## What the task asks
Please output the whole listing below exactly as it is.

## Dataset records

Lemma write_checks_spec U A N W V p len : write_ok U A N W V p -> 0 <= len ->
  exists err p', tcp_write_checks p len = Ok (err, p') /\
    ((err = ERR_MEM \/ err = ERR_CONN) /\ refused p p' \/
     err = ERR_OK /\ p' = p /\ may_write p /\ (len = 0 \/ snd_queuelen p < TCP_SND_QUEUELEN) /\ len <= snd_buf p).
Proof.
  intros [Hs Hsp _ [Hb _] _ _ _] Hlen. unfold tcp_write_checks. cbv zeta.
  destruct (queues_empty _ _ _ _ Hsp (so_clen _ _ _ _ _ Hs)) as [He Hq0]. rewrite He.
  destruct (negb (state_is (state p) ESTABLISHED) && _ && _ && _) eqn:Est.
  { exists ERR_CONN, p. split; [done|]. left. split; [by right|by left]. }
  assert (may_write p) as Hmay.
  { unfold may_write, state_is in *. rewrite !andb_false_iff, !negb_false_iff, !bool_decide_eq_true in Est. tauto. }
  destruct (Z.eqb_spec len 0); [exists ERR_OK, p; split; [done|]; right; split_and!; try done; [by left|lia]|].
  destruct (Z.ltb_spec (snd_buf p) len).
  { eexists ERR_MEM, _. split; [done|]. left. split; [by left|by right]. }
  destruct ((TCP_SND_QUEUELEN <=? snd_queuelen p) || _) eqn:Eq.
  { eexists ERR_MEM, _. split; [done|]. left. split; [by left|by right]. }
  apply orb_false_iff in Eq as [Eq%Z.leb_gt _].
  exists ERR_OK, p. destruct (snd_queuelen p =? 0); cbn [negb lwip_assert res_bind];
    (split; [done|]); right; split_and!; try done; lia || (right; lia).
Qed.

Lemma memerr_spec U W V p e : snd_split U W V p -> snd_queuelen p = sum_clen (unacked p) + sum_clen (unsent p) ->
  memerr p e = Ok (ERR_MEM, p <| flags := Z.lor (flags p) TF_NAGLEMEMERR |>, e).
Proof.
  intros H1 H2. unfold memerr. destruct (queues_empty _ _ _ _ H1 H2) as [-> _].
  by destruct (snd_queuelen p =? 0).
Qed.

(** With an effective MSS of 0 a write of something ends without memory. *)
Lemma write_segs_zero p arg apiflags pos : zlen arg <= 65535 -> 0 <= pos < zlen arg ->
  forall fuel e oversize queuelen queue,
  0 <= queuelen -> queuelen <= TCP_SND_QUEUELEN + 1 -> TCP_SND_QUEUELEN + 2 - queuelen <= Z.of_nat fuel ->
  (has_flag apiflags TCP_WRITE_FLAG_COPY = false -> oversize = 0) ->
  exists e', write_segs fuel p e arg 0 apiflags pos oversize queuelen queue = Ok (None, e') /\ env_alloc e e'.
Proof.
  intros Hlen Hpos. change TCP_SND_QUEUELEN with 8. change TCP_SNDQUEUELEN_OVERFLOW with 65532.
  induction fuel as [|fuel IH]; intros e oversize queuelen queue Hql Hql2 Hfuel Hov; [lia|].
  cbn [write_segs]. destruct (Z.ltb_spec pos (zlen arg)); [|lia]. rewrite (u16_id (zlen arg - pos)) by lia.
  destruct (Z.ltb_spec 0 (zlen arg - pos)); [|lia].
  destruct (write_pbuf_spec p e apiflags 0 0 oversize (bool_decide (queue = [])) true)
    as (o & e1 & -> & He1 & Ho); [lia|by auto|]. cbn [res_bind].
  destruct o as [[c spare]|]; [|by exists e1]. destruct (Ho c spare eq_refl) as (Hc & _ & Hsp & Hsp0).
  rewrite (u16_id (queuelen + c)) by lia. destruct (_ || _) eqn:Eq; [by exists e1|].
  apply orb_false_iff in Eq as [Eq%Z.ltb_ge _]. change TCP_SND_QUEUELEN with 8 in Eq.
  unfold tcp_create_segment. step_alloc e1. destruct b; [|exists e0; split; [done|by etransitivity]].
  rewrite Z.add_0_r, (u16_id pos) by lia.
  destruct (IH e0 spare (queuelen + c) (queue ++ [mk_seg (u32 (snd_lbb p + pos)) 0 (zlen (take (Z.to_nat 0) (drop (Z.to_nat pos) arg))) 0
    (take (Z.to_nat 0) (drop (Z.to_nat pos) arg)) c])) as (e2 & -> & He2); [lia|lia|lia|auto|].
  exists e2. split; [done|]. etransitivity; [exact He1|]. by etransitivity.
Qed.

## Exercise answer
Lemma write_checks_spec U A N W V p len : write_ok U A N W V p -> 0 <= len ->
  exists err p', tcp_write_checks p len = Ok (err, p') /\
    ((err = ERR_MEM \/ err = ERR_CONN) /\ refused p p' \/
     err = ERR_OK /\ p' = p /\ may_write p /\ (len = 0 \/ snd_queuelen p < TCP_SND_QUEUELEN) /\ len <= snd_buf p).
Proof.
  intros [Hs Hsp _ [Hb _] _ _ _] Hlen. unfold tcp_write_checks. cbv zeta.
  destruct (queues_empty _ _ _ _ Hsp (so_clen _ _ _ _ _ Hs)) as [He Hq0]. rewrite He.
  destruct (negb (state_is (state p) ESTABLISHED) && _ && _ && _) eqn:Est.
  { exists ERR_CONN, p. split; [done|]. left. split; [by right|by left]. }
  assert (may_write p) as Hmay.
  { unfold may_write, state_is in *. rewrite !andb_false_iff, !negb_false_iff, !bool_decide_eq_true in Est. tauto. }
  destruct (Z.eqb_spec len 0); [exists ERR_OK, p; split; [done|]; right; split_and!; try done; [by left|lia]|].
  destruct (Z.ltb_spec (snd_buf p) len).
  { eexists ERR_MEM, _. split; [done|]. left. split; [by left|by right]. }
  destruct ((TCP_SND_QUEUELEN <=? snd_queuelen p) || _) eqn:Eq.
  { eexists ERR_MEM, _. split; [done|]. left. split; [by left|by right]. }
  apply orb_false_iff in Eq as [Eq%Z.leb_gt _].
  exists ERR_OK, p. destruct (snd_queuelen p =? 0); cbn [negb lwip_assert res_bind];
    (split; [done|]); right; split_and!; try done; lia || (right; lia).
Qed.

Lemma memerr_spec U W V p e : snd_split U W V p -> snd_queuelen p = sum_clen (unacked p) + sum_clen (unsent p) ->
  memerr p e = Ok (ERR_MEM, p <| flags := Z.lor (flags p) TF_NAGLEMEMERR |>, e).
Proof.
  intros H1 H2. unfold memerr. destruct (queues_empty _ _ _ _ H1 H2) as [-> _].
  by destruct (snd_queuelen p =? 0).
Qed.

(** With an effective MSS of 0 a write of something ends without memory. *)
Lemma write_segs_zero p arg apiflags pos : zlen arg <= 65535 -> 0 <= pos < zlen arg ->
  forall fuel e oversize queuelen queue,
  0 <= queuelen -> queuelen <= TCP_SND_QUEUELEN + 1 -> TCP_SND_QUEUELEN + 2 - queuelen <= Z.of_nat fuel ->
  (has_flag apiflags TCP_WRITE_FLAG_COPY = false -> oversize = 0) ->
  exists e', write_segs fuel p e arg 0 apiflags pos oversize queuelen queue = Ok (None, e') /\ env_alloc e e'.
Proof.
  intros Hlen Hpos. change TCP_SND_QUEUELEN with 8. change TCP_SNDQUEUELEN_OVERFLOW with 65532.
  induction fuel as [|fuel IH]; intros e oversize queuelen queue Hql Hql2 Hfuel Hov; [lia|].
  cbn [write_segs]. destruct (Z.ltb_spec pos (zlen arg)); [|lia]. rewrite (u16_id (zlen arg - pos)) by lia.
  destruct (Z.ltb_spec 0 (zlen arg - pos)); [|lia].
  destruct (write_pbuf_spec p e apiflags 0 0 oversize (bool_decide (queue = [])) true)
    as (o & e1 & -> & He1 & Ho); [lia|by auto|]. cbn [res_bind].
  destruct o as [[c spare]|]; [|by exists e1]. destruct (Ho c spare eq_refl) as (Hc & _ & Hsp & Hsp0).
  rewrite (u16_id (queuelen + c)) by lia. destruct (_ || _) eqn:Eq; [by exists e1|].
  apply orb_false_iff in Eq as [Eq%Z.ltb_ge _]. change TCP_SND_QUEUELEN with 8 in Eq.
  unfold tcp_create_segment. step_alloc e1. destruct b; [|exists e0; split; [done|by etransitivity]].
  rewrite Z.add_0_r, (u16_id pos) by lia.
  destruct (IH e0 spare (queuelen + c) (queue ++ [mk_seg (u32 (snd_lbb p + pos)) 0 (zlen (take (Z.to_nat 0) (drop (Z.to_nat pos) arg))) 0
    (take (Z.to_nat 0) (drop (Z.to_nat pos) arg)) c])) as (e2 & -> & He2); [lia|lia|lia|auto|].
  exists e2. split; [done|]. etransitivity; [exact He1|]. by etransitivity.
Qed.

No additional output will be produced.